The shard plan creation itself succeeded. The problem was the request sequence immediately after creation:

  1. createShardPlan inserted the plan through IngestRepo.
  2. The CLI made a second request to startShardUpload using only the shard reference.
  3. startShardUpload looked the plan up through ClickHouseRepo by reference.
  4. In production, that immediate read is not guaranteed to see the just-ingested plan yet.
  5. The lookup returned nil, which the API mapped to 404.

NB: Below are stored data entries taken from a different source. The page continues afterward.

(** ** Releasing frames *)

Lemma free_frame_becomes m p addr :
  pmm_inv m p -> 0 <= addr ->
  pmm_becomes m p (pmm_free_frame m p addr).1 (pmm_free_frame m p addr).2
    (fun g => negb ((g =? PMM_ADDR_TO_FRAME addr) && (g <? total_frames p)) && bitmap_test m p g).
Proof.
  intros Hinv Ha. unfold pmm_free_frame. set (f := PMM_ADDR_TO_FRAME addr).
  assert (0 <= f) by (apply Z.div_pos; unfold PMM_FRAME_SIZE; lia).
  rewrite Z.geb_leb. destruct (Z.leb_spec (total_frames p) f).
  - eapply becomes_ext; [|by apply becomes_refl]. intros g. zcases; simpl; try done; lia.
  - destruct (bitmap_test m p f) eqn:E; simpl.
    + eapply becomes_ext; [|by apply becomes_clear]. intros g. zcases; simpl; try done; lia.
    + eapply becomes_ext; [|by apply becomes_refl]. intros g. simpl.
      destruct (Z.eqb_spec g f) as [->|]; [|done]. rewrite E. by rewrite andb_false_r.
Qed.

Lemma free_frames_loop_becomes n m p f i :
  pmm_inv m p -> 0 <= f -> 0 <= i -> (i + Z.of_nat n) * PMM_FRAME_SIZE < 2 ^ 32 ->
  (f + i + Z.of_nat n) * PMM_FRAME_SIZE < 2 ^ 64 ->
  pmm_becomes m p (pmm_free_frames_loop n m p (f * PMM_FRAME_SIZE) i).1
    (pmm_free_frames_loop n m p (f * PMM_FRAME_SIZE) i).2
    (fun g => negb (in_run (f + i) (Z.of_nat n) g && (g <? total_frames p)) && bitmap_test m p g).
Proof.
  revert m p i. induction n as [|n IH]; intros m p i Hinv Hf Hi Hb1 Hb2; cbn [pmm_free_frames_loop].
  - eapply becomes_ext; [|by apply becomes_refl]. intros g. unfold in_run. simpl.
    zcases; simpl; try done; lia.
  - unfold PMM_FRAME_SIZE in *. unwrap.
    pose proof (free_frame_becomes m p (f * 4096 + i * 4096) Hinv ltac:(lia)) as Hb.
    unfold PMM_ADDR_TO_FRAME, PMM_FRAME_SIZE in Hb.
    replace ((f * 4096 + i * 4096) / 4096) with (f + i) in Hb by dlia.
    destruct (pmm_free_frame m p (f * 4096 + i * 4096)) as [m' p']. simpl in Hb.
    pose proof (becomes_total _ _ _ _ _ Hb) as Ht.
    eapply becomes_ext; [|eapply becomes_trans; [exact Hb|apply IH]].
    + intros g. destruct Hb as (_ & Hb & _). cbv beta. rewrite Hb, Ht. unfold in_run.
      zcases; simpl; try done; lia.
    + by eapply becomes_inv.
    + lia.
    + lia.
    + lia.
    + lia.
Qed.

Lemma reserve_region_becomes m p start end_ :
  pmm_inv m p -> 0 <= start ->
  pmm_becomes m p (pmm_reserve_region m p start end_).1 (pmm_reserve_region m p start end_).2
    (fun g => ((PMM_ADDR_TO_FRAME start <=? g) && (g <=? last_reserved end_) &&
               (g <? total_frames p)) || bitmap_test m p g).
Proof.
  intros. apply reserve_loop_becomes; [done|apply Z.div_pos; unfold PMM_FRAME_SIZE; lia|].
  unfold PMM_ADDR_TO_FRAME. fold (last_reserved end_). lia.
Qed.

Lemma alloc_frame_cases m p :
  pmm_inv m p ->
  (exists f, frame_free m p f /\ f < searched p /\ (forall g, frame_free m p g -> f <= g) /\
     pmm_alloc_frame m p =
       (f * PMM_FRAME_SIZE, bitmap_set m p f, set_used p (used_frames p +₆₄ 1))) \/
  ((forall g, frame_free m p g -> searched p <= g) /\ pmm_alloc_frame m p = (0, m, p)).
Proof.
  intros [Ht Hu]. unfold pmm_alloc_frame. pose proof (searched_le p ltac:(lia)).
  destruct (find_free_frame_spec m p ltac:(lia)) as [(f & -> & Hf & Hb & Hl)|[-> Ha]].
  - left. exists f. split; [split; [lia|done]|]. split; [lia|]. split.
    + intros g [Hg Hgb]. destruct (Z.leb_spec f g); [done|]. rewrite Hl in Hgb by lia. done.
    + change (u64 (-1)) with (2 ^ 64 - 1). destruct (Z.eqb_spec f (2 ^ 64 - 1)); [lia|].
      unfold PMM_FRAME_TO_ADDR, PMM_FRAME_SIZE. unwrap. done.
  - right. rewrite Z.eqb_refl. split; [|done].
    intros g [Hg Hgb]. destruct (Z.leb_spec (searched p) g); [done|].
    rewrite Ha in Hgb by lia. done.
Qed.

Lemma alloc_frames_cases m p count :
  pmm_inv m p -> 0 < count ->
  (exists s, 0 <= s /\ s + count <= total_frames p /\
     (forall g, in_run s count g = true -> bitmap_test m p g = false) /\
     (forall s', 0 <= s' < s -> exists g, in_run s' count g = true /\ bitmap_test m p g = true) /\
     pmm_alloc_frames m p count =
       (s * PMM_FRAME_SIZE, (set_run (Z.to_nat count) m p s).1, (set_run (Z.to_nat count) m p s).2)) \/
  ((forall s, 0 <= s -> s + count <= total_frames p ->
      exists g, in_run s count g = true /\ bitmap_test m p g = true) /\
   pmm_alloc_frames m p count = (0, m, p)).
Proof.
  intros Hinv Hc. pose proof Hinv as [Ht _]. unfold pmm_alloc_frames.
  destruct (Z.eqb_spec count 0); [lia|].
  pose proof (find_run_spec (Z.to_nat (total_frames p)) m p count 0 0 0) as Hr.
  specialize (Hr ltac:(lia) ltac:(lia) ltac:(by left) ltac:(lia) ltac:(lia)).
  rewrite Z.add_0_l, Z2Nat.id in Hr by lia.
  destruct (find_run (Z.to_nat (total_frames p)) m p count 0 0 0) as [s|].
  - left. destruct Hr as (H1 & H2 & H3 & H4). exists s. split; [done|]. split; [lia|].
    split; [done|]. split; [done|].
    destruct (set_run (Z.to_nat count) m p s) as [m' p'].
    unfold PMM_FRAME_TO_ADDR, PMM_FRAME_SIZE. unwrap. done.
  - right. split; [done|]. done.
Qed.

(** ** Main results *)

(** C31: [pmm_alloc_frame].  Either it returns the address of the lowest free
    frame, and exactly that frame becomes used (bitmap and counter agree,
    nothing outside the bitmap's bytes changes), or it returns 0 and changes
    nothing, and then every free frame lies in the last, partial bitmap word. *)
Theorem pmm_alloc_frame_correct (m : memory) (p : pmm) (Hinv : pmm_inv m p) :
  let '(addr, m', p') := pmm_alloc_frame m p in
  (exists f, frame_free m p f /\ (forall g, frame_free m p g -> f <= g) /\
     addr = f * PMM_FRAME_SIZE /\
     pmm_becomes m p m' p' (fun g => (g =? f) || bitmap_test m p g)) \/
  (addr = 0 /\ m' = m /\ p' = p /\
   forall g, frame_free m p g -> total_frames p / 32 * 32 <= g).
Proof.
  destruct (alloc_frame_cases m p Hinv) as [(f & Hf & Hs & Hl & ->)|[Hn ->]].
  - left. exists f. split; [done|]. split; [done|]. split; [done|]. by apply becomes_set.
  - by right.
Qed.

(** [pmm_free_frame] frees exactly the frame of its argument when that
    frame exists and is used; on an address beyond the last frame, or on a frame
    that is already free (double free), it changes nothing. *)
Theorem pmm_free_frame_correct (m : memory) (p : pmm) (addr : Z)
    (Hinv : pmm_inv m p) (Ha : 0 <= addr) :
  let f := addr / PMM_FRAME_SIZE in
  let '(m', p') := pmm_free_frame m p addr in
  pmm_becomes m p m' p'
    (fun g => if (g =? f) && (g <? total_frames p) then false else bitmap_test m p g) /\
  (total_frames p <= f \/ bitmap_test m p f = false -> (m', p') = (m, p)).
Proof.
  intros f. pose proof (free_frame_becomes m p addr Hinv Ha) as Hb.
  unfold PMM_ADDR_TO_FRAME in Hb. fold f in Hb.
  destruct (pmm_free_frame m p addr) as [m' p'] eqn:E. split.
  - eapply becomes_ext; [|exact Hb]. intros g. cbv beta.
    by destruct ((g =? f) && (g <? total_frames p)).
  - intros Hno. rewrite <- E. unfold pmm_free_frame, PMM_ADDR_TO_FRAME. fold f.
    rewrite Z.geb_leb. destruct (Z.leb_spec (total_frames p) f); [done|].
    destruct Hno as [Hno| ->]; [lia|done].
Qed.

(** [pmm_alloc_frames count] (count > 0) is a first-fit search for a run of
    free frames: on success exactly the frames of the lowest such run become
    used, on failure nothing changes and no such run exists. *)
Theorem pmm_alloc_frames_correct (m : memory) (p : pmm) (count : Z)
    (Hinv : pmm_inv m p) (Hc : 0 < count) :
  let '(addr, m', p') := pmm_alloc_frames m p count in
  (exists s, 0 <= s /\ s + count <= total_frames p /\ addr = s * PMM_FRAME_SIZE /\
     (forall g, s <= g < s + count -> bitmap_test m p g = false) /\
     (forall s', 0 <= s' < s -> exists g, s' <= g < s' + count /\ bitmap_test m p g = true) /\
     pmm_becomes m p m' p' (fun g => in_run s count g || bitmap_test m p g)) \/
  (addr = 0 /\ m' = m /\ p' = p /\
   forall s, 0 <= s -> s + count <= total_frames p ->
     exists g, s <= g < s + count /\ bitmap_test m p g = true).
Proof.
  destruct (alloc_frames_cases m p count Hinv Hc) as [(s & H1 & H2 & H3 & H4 & ->)|[Hn ->]].
  - left. exists s. split; [done|]. split; [done|]. split; [done|]. split; [|split].
    + intros g Hg. by apply H3, in_run_true.
    + intros s' Hs'. destruct (H4 s' Hs') as (g & ?%in_run_true & ?). by exists g.
    + pose proof (set_run_becomes (Z.to_nat count) m p s) as Hb. rewrite Z2Nat.id in Hb by lia.
      by apply Hb.
  - right. repeat split; [done..|]. intros s Hs Hs'. destruct (Hn s Hs Hs') as (g & ?%in_run_true & ?).
    by exists g.
Qed.

(** Freeing a frame just obtained puts the allocator back where it was,
    and the next allocation returns the same frame. *)
Theorem pmm_alloc_free_alloc (m : memory) (p : pmm) (Hinv : pmm_inv m p)
    (Hok : (pmm_alloc_frame m p).1.1 <> 0) :
  let '(addr, m1, p1) := pmm_alloc_frame m p in
  let '(m2, p2) := pmm_free_frame m1 p1 addr in
  pmm_becomes m p m2 p2 (bitmap_test m p) /\ p2 = p /\ (pmm_alloc_frame m2 p2).1.1 = addr.
Proof.
  destruct (alloc_frame_cases m p Hinv) as [(f & Hf & Hs & Hl & Ea)|[Hn Ea]];
    rewrite Ea in Hok |- *; [clear Hok|by destruct Hok].
  pose proof (becomes_set m p f Hinv Hf) as Hb1. pose proof (proj1 Hf) as Hrange.
  pose proof (free_frame_becomes _ _ (f * PMM_FRAME_SIZE) (becomes_inv _ _ _ _ _ Hb1)
    ltac:(unfold PMM_FRAME_SIZE; lia)) as Hb2.
  assert (Ef : PMM_ADDR_TO_FRAME (f * PMM_FRAME_SIZE) = f) by (apply Z.div_mul; done).
  rewrite Ef in Hb2.
  destruct (pmm_free_frame _ _ _) as [m2 p2]. simpl in Hb2.
  assert (Hb : pmm_becomes m p m2 p2 (bitmap_test m p)).
  { eapply becomes_ext; [|eapply becomes_trans; [exact Hb1|exact Hb2]].
    intros g. cbv beta. rewrite bitmap_test_set_used, bitmap_test_set. cbn [total_frames set_used].
    destruct Hf as [? Hf]. zcases; subst; simpl; try done; lia. }
  destruct Hb as (Ep & Ht & Ho & [Hi Hu]).
  assert (Ep2 : p2 = p).
  { rewrite Ep, Hu. replace (total_frames p2) with (total_frames p) by (by rewrite Ep).
    rewrite (count_below_ext _ (bitmap_test m p)) by (intros; apply Ht).
    destruct Hinv as [_ Hu0]. rewrite <- Hu0. by destruct p. }
  subst p2. split; [by split|]. split; [done|].
  destruct (alloc_frame_cases m2 p) as [(f' & Hf' & _ & Hl' & ->)|[Hn _]]; [by split| |].
  - simpl. f_equal. apply Z.le_antisymm.
    + apply Hl'. split; [done|]. rewrite Ht. apply Hf.
    + apply Hl. destruct Hf' as [? Hf']. split; [done|]. by rewrite <- Ht.
  - exfalso. specialize (Hn f). assert (frame_free m2 p f) as X by (split; [done|rewrite Ht; apply Hf]).
    specialize (Hn X). lia.
Qed.

(** A 40-frame machine (the frame count is not a multiple of 32) with frames
    0 to 2 used, and the same machine with the first 32 frames used. *)
Definition demo_pmm : pmm := Pmm 0x400000 40 3 0x28000 0x28000.
Definition demo_pmm_ram : memory := store32 (store32 ∅ 0x400000 7) 0x400004 0.
Definition demo_full : pmm := Pmm 0x400000 40 32 0x28000 0x28000.
Definition demo_full_ram : memory := store32 (store32 ∅ 0x400000 0xFFFFFFFF) 0x400004 0.

Lemma demo_pmm_inv : pmm_inv demo_pmm_ram demo_pmm.
Proof. split; [simpl; lia|vm_compute; reflexivity]. Qed.

Lemma demo_full_inv : pmm_inv demo_full_ram demo_full.
Proof. split; [simpl; lia|vm_compute; reflexivity]. Qed.

Lemma pmm_alloc_frame_correct_witness :
  let '(addr, m', p') := pmm_alloc_frame demo_pmm_ram demo_pmm in
  (exists f, frame_free demo_pmm_ram demo_pmm f /\
     (forall g, frame_free demo_pmm_ram demo_pmm g -> f <= g) /\ addr = f * PMM_FRAME_SIZE /\
     pmm_becomes demo_pmm_ram demo_pmm m' p' (fun g => (g =? f) || bitmap_test demo_pmm_ram demo_pmm g)) \/
  (addr = 0 /\ m' = demo_pmm_ram /\ p' = demo_pmm /\
   forall g, frame_free demo_pmm_ram demo_pmm g -> total_frames demo_pmm / 32 * 32 <= g).
Proof. apply (pmm_alloc_frame_correct demo_pmm_ram demo_pmm demo_pmm_inv). Defined.

Lemma pmm_free_frame_correct_witness :
  let '(m', p') := pmm_free_frame demo_pmm_ram demo_pmm 0x2000 in
  pmm_becomes demo_pmm_ram demo_pmm m' p'
    (fun g => if (g =? 2) && (g <? 40) then false else bitmap_test demo_pmm_ram demo_pmm g) /\
  (40 <= 2 \/ bitmap_test demo_pmm_ram demo_pmm 2 = false -> (m', p') = (demo_pmm_ram, demo_pmm)).
Proof. apply (pmm_free_frame_correct demo_pmm_ram demo_pmm 0x2000 demo_pmm_inv); lia. Defined.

So the failure was not a client cache configuration problem and not something that should be papered over by --no-binary-cache or local shard archives. It was a server-side read-after-write gap between the ingest/write path and the read/query path.

What Changed

Server API

  • Removed the start_upload flag from shard plan creation.
  • Replaced ShardPlan.upload_id with ShardPlan.upload_url, which the server returns for new clients but keeps optional in the schema for compatibility.
  • Changed startShardUpload to accept either shard_plan_id or reference.
  • Kept reference support for older clients.
  • Kept shard_plan_id support for upload URL generation and completion.
  • Return 400 when neither shard_plan_id nor reference is provided to upload start, URL generation, or completion endpoints.

Server Domain Logic

  • Added start_upload_for_plan_id/3, which starts storage directly from the known plan id.
  • Kept start_upload/3 as the reference-based compatibility path for older clients.
  • The new CLI path never needs to query ClickHouse immediately after plan creation.

CLI

  • ShardPlanService now creates the plan exactly once.
  • Archive-only and skip-upload flows stop after plan creation, as before.
  • Uploading flows call StartShardUploadService.startUpload with shardPlan.id.
  • Removed CreateShardPlanService.createShardPlanAndStartUpload, ShardPlanUpload, startUpload: true, and the extra wrapper state in ShardPlanService.

Generated API Client

  • Regenerated the OpenAPI spec and Swift client from the server schema changes.

Why This Approach

This keeps the model simple:

  • Plan creation creates a plan.
  • Upload start starts an upload.
  • The connection between both operations is the stable plan id returned by creation.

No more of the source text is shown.